> **DIRECTIONS FOR THIS TASK**: From the entries below, copy every line that has the word "match".
───── GIVEN RECORDS
Definition validate_declarations (document : json) : Result unit :=
  let? _ := text document.["info"] "title" in
  let extension := document.["x-pishoo"] in
  throw (invalid "external templates are not part of store v1") when bool_decide (is_Some (get "templates" extension));;
  throw (invalid "OpenAPI cannot declare package metadata") when
    match as_object extension with
    | Some o => existsb (fun k => negb (String.eqb k "access-groups")) (keys o)
    | None => false
    end;;
  let? groups := one_of (invalid "duplicate access-groups declarations")
                   (get "x-access-groups" document) (get "access-groups" extension) in
  let? paths := ok_or (invalid "paths must be an object") (as_object document.["paths"]) in
  let? s := try_fold declare_path (Annotations ∅ ∅) paths in
  let? declared :=
    match groups with
    | Some groups =>
        let? groups := ok_or (invalid "access-groups must be an object") (as_object groups) in
        let? g := try_fold (declare_group (a_operations s)) (Groups ∅ ∅ false) groups in
        Ok (g_declared g)
    | None => Ok ∅
    end in
  throw (invalid "access-groups disagree with operation annotations") when
    negb (bool_decide (declared = a_annotated s));;
  Ok tt.
End declarations.

(** ** The package as a whole *)
Section contents.
Context `{DhttpHome, SerdeJson, UrlCrates, Sha2, Base64, Wasmparser, Oas3, X509, AccessControl}.

Definition package_openapi (files : PackageFiles) : Result string :=
  let? backend := ok_or (invalid "package has no backend") (assoc "backend.wasm" files) in
  let? (document, _) := try_fold (openapi_payload (fun _ => invalid "malformed backend")) (None, 0) (parse_all backend) in
  ok_or (invalid "missing embedded OpenAPI") document.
──────────
> **RESULT OF THE EXERCISE**:
    match as_object extension with
    match groups with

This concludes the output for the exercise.